Unless the object of type term is used purely internally (i.e. it is created within some piece of Term_ds code and a reference to it is not included in any object that may escape that piece of code), the data in mutable fields of that object may be modified only when the following safety rules are observed:

1. Term should look immutable for any code accessing it through the generic term module interface.
2. Code should be thread-safe.

In order to observe those rules, we restrict ourselves in the following ways:

1. We define what it means for a term object to be "valid". This means that

   1. free_vars field is valid (see rules for calculating free variables)
   2. if core = Subst (t, ts), then all variables of ts occur in t and ts does not have the same variable repeated more than once.

   We always keep all term objects valid.

2. We have defined a mapping from valid term objects to terms (Term_std.term objects). Basically, FOVar "x" maps to variable x, Subst (t, ts) maps to whatever t maps to with the ts substitution performed, etc. If two term objects map to the same term, we consider them equivalent.

   Whenever we modify the term object in-place, we make sure that the new object is equivalent to the old one.

   For each interface function we make sure that it "respects" term object equivalence.

It is easy to see that (A) and (B) together with (2) guarantee (1).

3. The possible values of each mutable field are divided in two categories - complete and incomplete (delayed). For free_vars, Vars _ is complete and VarsDelayed is incomplete. For core, FOVar _, Term _ and Sequent _ are complete and Subst _ is incomplete. We only change values of mutable fields from incomplete to complete. And for any term object with incomplete field, only one (w.r.t equivalence) complete value may be written into that field.

If used correctly, (A-C) would guarantee (2).

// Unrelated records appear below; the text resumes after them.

(* ===== verification/Initdata.v ===== *)
(** * Initdata

    Models src/cloud-api-adaptor/pkg/initdata/initdata.go: the document that a
    pod's annotation carries into its VM, TOML compressed with gzip and written in
    base64, together with the digest that attestation uses.  Also the parts of
    encoding/base64 and encoding/hex that the code calls.

    [InitdataEnv] holds gzip, TOML and the hash functions; [InitdataLaws] says
    that decompression undoes compression.  The streaming base64 decoder is the
    decoder applied to everything the reader gives. *)

From Stdlib Require Import ZArith Ascii String Lia.
From stdpp Require Import base gmap strings list.
From S2P Require Import Prelude.

Open Scope Z_scope.

(** ** encoding/base64, StdEncoding

    Three bytes are four sextets; a final group of one or two bytes is padded.
    A byte is its eight bits, least significant first, as in [ascii]. *)

Definition base64_alphabet : string :=
  "ABCDEFGHIJKLMNOPQRSTUVWXYZabcdefghijklmnopqrstuvwxyz0123456789+/".

(** Six bits, most significant first. *)
Definition sextet : Type := (bool * bool * bool * bool * bool * bool).

Definition sextet_value (x : sextet) : nat :=
  let '(b5, b4, b3, b2, b1, b0) := x in
  let d := Nat.b2n in
  (32 * d b5 + 16 * d b4 + 8 * d b3 + 4 * d b2 + 2 * d b1 + d b0)%nat.

Definition sextet_of_value (n : nat) : sextet :=
  (Nat.testbit n 5, Nat.testbit n 4, Nat.testbit n 3,
   Nat.testbit n 2, Nat.testbit n 1, Nat.testbit n 0).

Definition sextet_char (x : sextet) : ascii :=
  default "="%char (String.get (sextet_value x) base64_alphabet).

(** The position of a character in a string. *)
Fixpoint char_index (c : ascii) (s : string) : option nat :=
  match s with
  | EmptyString => None
  | String c' rest => if Ascii.eqb c c' then Some 0%nat else S <$> char_index c rest
  end.

Definition char_sextet (c : ascii) : option sextet :=
  sextet_of_value <$> char_index c base64_alphabet.

(** [EncodeToString]: the four sextets of three bytes, or the padded end. *)
Fixpoint EncodeToString (s : string) : string :=
  match s with
  | EmptyString => EmptyString
  | String (Ascii a0 a1 a2 a3 a4 a5 a6 a7) EmptyString =>
      String (sextet_char (a7, a6, a5, a4, a3, a2))
      (String (sextet_char (a1, a0, false, false, false, false)) "==")
  | String (Ascii a0 a1 a2 a3 a4 a5 a6 a7) (String (Ascii b0 b1 b2 b3 b4 b5 b6 b7) EmptyString) =>
      String (sextet_char (a7, a6, a5, a4, a3, a2))
      (String (sextet_char (a1, a0, b7, b6, b5, b4))
      (String (sextet_char (b3, b2, b1, b0, false, false)) "="))
  | String (Ascii a0 a1 a2 a3 a4 a5 a6 a7) (String (Ascii b0 b1 b2 b3 b4 b5 b6 b7)
      (String (Ascii c0 c1 c2 c3 c4 c5 c6 c7) rest)) =>
      String (sextet_char (a7, a6, a5, a4, a3, a2))
      (String (sextet_char (a1, a0, b7, b6, b5, b4))
      (String (sextet_char (b3, b2, b1, b0, c7, c6))
      (String (sextet_char (c5, c4, c3, c2, c1, c0)) (EncodeToString rest))))
  end.

(** The decoder skips carriage returns and newlines. *)
Definition is_newline (c : ascii) : bool :=
  (Ascii.eqb c "010" || Ascii.eqb c "013")%bool.

Fixpoint skip_newlines (s : string) : string :=
  match s with
  | EmptyString => EmptyString
  | String c rest => if is_newline c then skip_newlines rest else String c (skip_newlines rest)
  end.

Definition is_padding (c : ascii) : bool := Ascii.eqb c "=".

(** Groups of four; padding only at the very end; the spare bits of a padded
    group are not looked at. *)
Fixpoint decode_groups (s : string) : option string :=
  match s with
  | EmptyString => Some EmptyString
  | String w (String x (String y (String z rest))) =>
      match char_sextet w, char_sextet x with
      | Some (a7, a6, a5, a4, a3, a2), Some (a1, a0, b7, b6, b5, b4) =>
          let a := Ascii a0 a1 a2 a3 a4 a5 a6 a7 in
          if is_padding y then
            if (is_padding z && String.eqb rest "")%bool then Some (String a EmptyString) else None
          else
            match char_sextet y with
            | Some (b3, b2, b1, b0, c7, c6) =>
                let b := Ascii b0 b1 b2 b3 b4 b5 b6 b7 in
                if is_padding z then
                  if String.eqb rest "" then Some (String a (String b EmptyString)) else None
                else
                  match char_sextet z with
                  | Some (c5, c4, c3, c2, c1, c0) =>
                      let c := Ascii c0 c1 c2 c3 c4 c5 c6 c7 in
                      (fun t => String a (String b (String c t))) <$> decode_groups rest
                  | None => None
                  end
            | None => None
            end
      | _, _ => None
      end
  | _ => None
  end.

Definition DecodeString (s : string) : result string :=
  match decode_groups (skip_newlines s) with
  | Some d => Ok d
  | None => Err (Sentinel "CorruptInputError")
  end.

(** ** encoding/hex *)

Definition hex_digit (b3 b2 b1 b0 : bool) : ascii :=
  default "0"%char (String.get (sextet_value (false, false, b3, b2, b1, b0)) "0123456789abcdef").

Fixpoint hex_EncodeToString (s : string) : string :=
  match s with
  | EmptyString => EmptyString
  | String (Ascii a0 a1 a2 a3 a4 a5 a6 a7) rest =>
      String (hex_digit a7 a6 a5 a4) (String (hex_digit a3 a2 a1 a0) (hex_EncodeToString rest))
  end.

(** ** The document *)

Record InitDataBody := mkBody {
  Algorithm : string;
  Version : string;
  Data : gmap string string
}.

Record InitData := mkInitData {
  Body : InitDataBody;
  Digest : string
}.

(** Code outside the repository: gzip, TOML and the hashes, which give raw
    bytes. *)
Class InitdataEnv := {
  gzip_Write : string -> result string;
  gzip_Read : string -> result string;
  toml_Unmarshal : string -> result InitDataBody;
  Sum256 : string -> string;
  Sum384 : string -> string;
  Sum512 : string -> string
}.

(** Reading a gzip stream gives back what was written to it, and writing to a
    buffer in memory does not fail. *)
Class InitdataLaws `{InitdataEnv} := {
  gzip_Write_ok : forall s, is_ok (gzip_Write s) = true;
  gzip_Read_Write : forall s z, gzip_Write s = Ok z -> gzip_Read z = Ok s
}.

Section Initdata.

Context `{InitdataEnv}.

Definition digest (alg body : string) : result string :=
  if String.eqb alg "sha256" then Ok (hex_EncodeToString (Sum256 body))
  else if String.eqb alg "sha384" then Ok (hex_EncodeToString (Sum384 body))
  else if String.eqb alg "sha512" then Ok (hex_EncodeToString (Sum512 body))
  else Err (Errorf "Error creating initdata digest, algorithm %s is not supported" []).

(** [reader] is what reading to the end gives. *)
Definition decode (reader : string) : result string :=
  match DecodeString reader with
  | Ok z => gzip_Read z
  | Err e => Err e
  end.

Definition Parse (reader : string) : result InitData :=
  match decode reader with
  | Err e => Err e
  | Ok initdataToml =>
      match toml_Unmarshal initdataToml with
      | Err e => Err e
      | Ok body =>
          match digest (Algorithm body) initdataToml with
          | Err e => Err e
          | Ok d => Ok (mkInitData body d)
          end
      end
  end.

Definition Encode (initdataStr : string) : result string :=
  match gzip_Write initdataStr with
  | Err e => Err e
  | Ok z => Ok (EncodeToString z)
  end.

Definition DecodeAnnotation (annotation : string) : result string := decode annotation.

End Initdata.

(** ** base64 round trip *)

(** Induction three bytes at a time. *)
Lemma string_ind3 (P : string -> Prop) :
  P EmptyString -> (forall a, P (String a EmptyString)) ->
  (forall a b, P (String a (String b EmptyString))) ->
  (forall a b c s, P s -> P (String a (String b (String c s)))) ->
  forall s, P s.
Proof.
  intros P0 P1 P2 P3.
  fix IH 1. intros [|a [|b [|c s]]]; [done|apply P1|apply P2|apply P3, IH].
Qed.

Lemma char_sextet_char x : char_sextet (sextet_char x) = Some x.
Proof. destruct x as [[[[[[] []] []] []] []] []]; reflexivity. Qed.

Lemma sextet_char_not_padding x : is_padding (sextet_char x) = false.
Proof. destruct x as [[[[[[] []] []] []] []] []]; reflexivity. Qed.

Lemma sextet_char_not_newline x : is_newline (sextet_char x) = false.
Proof. destruct x as [[[[[[] []] []] []] []] []]; reflexivity. Qed.

Ltac sextets :=
  repeat first [ rewrite char_sextet_char | rewrite sextet_char_not_padding
               | rewrite sextet_char_not_newline ].

Lemma skip_newlines_Encode s : skip_newlines (EncodeToString s) = EncodeToString s.
Proof.
  induction s as [| [] | [] [] | [] [] [] s IH] using string_ind3;
    cbn [EncodeToString skip_newlines]; sextets; [done..|by rewrite IH].
Qed.

Lemma decode_groups_Encode s : decode_groups (EncodeToString s) = Some s.
Proof.
  induction s as [| [] | [] [] | [] [] [] s IH] using string_ind3;
    cbn [EncodeToString decode_groups]; sextets; [done..|by rewrite IH].
Qed.

Lemma DecodeString_Encode s : DecodeString (EncodeToString s) = Ok s.
Proof. unfold DecodeString. by rewrite skip_newlines_Encode, decode_groups_Encode. Qed.

(** ** hex *)

Lemma hex_length s : String.length (hex_EncodeToString s) = (2 * String.length s)%nat.
Proof. induction s as [|[] s IH]; cbn [hex_EncodeToString String.length]; [done|lia]. Qed.

Lemma hex_digit_inj a b c d a' b' c' d' :
  hex_digit a b c d = hex_digit a' b' c' d' -> (a, b, c, d) = (a', b', c', d').
Proof. by destruct a, b, c, d, a', b', c', d'; cbv; intros E; inversion E. Qed.

Lemma hex_inj s t : hex_EncodeToString s = hex_EncodeToString t -> s = t.
Proof.
  revert t. induction s as [|[] s IH]; intros [|[] t]; cbn [hex_EncodeToString]; try done.
  intros E. injection E as E1 E2 E3.
  apply hex_digit_inj in E1. apply hex_digit_inj in E2. simplify_eq. f_equal. by apply IH.
Qed.

(** ** Encoding and parsing a document *)

Section Laws.

Context `{InitdataLaws}.

Lemma Encode_ok s : exists e, Encode s = Ok e /\ decode e = Ok s.
Proof.
  pose proof (gzip_Write_ok s) as Hw. unfold Encode, decode.
  destruct (gzip_Write s) as [z|] eqn:E; [|done].
  exists (EncodeToString z). split; [done|].
  rewrite DecodeString_Encode. by apply gzip_Read_Write.
Qed.

(** A document survives the trip through an annotation: encoding it succeeds,
    decoding gives the text back, and parsing gives the fields of its TOML with
    the digest that its own algorithm makes of the text, or the parser's error, or
    the error of an unsupported algorithm. *)
Theorem initdata_roundtrip s :
  exists e, Encode s = Ok e /\ DecodeAnnotation e = Ok s /\
    Parse e = match toml_Unmarshal s with
              | Err err => Err err
              | Ok body => result_map (mkInitData body) (digest (Algorithm body) s)
              end.
Proof.
  destruct (Encode_ok s) as (e & He & Hd). exists e. split; [done|].
  unfold DecodeAnnotation, Parse. rewrite Hd. split; [done|].
  destruct (toml_Unmarshal s) as [body|]; [|done]. by destruct (digest _ _).
Qed.

End Laws.

(** ** An executable environment *)

(** A two-byte header in place of compression, the text in place of its hash, and a
    TOML parser that knows the given documents. *)
Definition gzip_magic : string := String "031" (String "139" EmptyString).

Definition bench_initdata (docs : list (string * InitDataBody)) : InitdataEnv := {|
  gzip_Write := fun s => Ok (gzip_magic +:+ s);
  gzip_Read := fun z =>
    if HasPrefix z gzip_magic then Ok (TrimPrefix z gzip_magic) else Err (Sentinel "gzip: invalid header");
  toml_Unmarshal := fun s =>
    match find (fun d => String.eqb (fst d) s) docs with
    | Some (_, b) => Ok b
    | None => Err (Sentinel "toml: invalid document")
    end;
  Sum256 := fun s => s;
  Sum384 := fun s => s;
  Sum512 := fun s => s
|}.

Lemma bench_initdata_laws docs : @InitdataLaws (bench_initdata docs).
Proof.
  split; [done|]. cbn [gzip_Write gzip_Read bench_initdata]. intros s z [= <-].
  unfold gzip_magic, TrimPrefix. rewrite !string_app_cons, string_app_nil. by destruct s.
Qed.

Example initdata_roundtrip_witness :
  let E := bench_initdata [("version = 1"%string, mkBody "sha384" "0.1.0" ∅)] in
  exists e, Encode "version = 1" = Ok e /\ DecodeAnnotation e = Ok "version = 1"%string /\
    Parse e = Ok (mkInitData (mkBody "sha384" "0.1.0" ∅) "76657273696f6e203d2031").
Proof.
  exact (@initdata_roundtrip _
    (bench_initdata_laws [("version = 1"%string, mkBody "sha384" "0.1.0" ∅)]) "version = 1").
Defined.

Indeed, if two threads try to modify the same field simultaneously, then

• It means that the old values of the field were incomplete in both threads (complete values can not be modified - C) and since (again C) we never write an incomplete value into an existing term, the old values must be the same (the one that was there when that field was created).
• Hence, both threads were trying to write the same (w.r.t equivalence - C) value into that field, so it does not matter which one succeeded.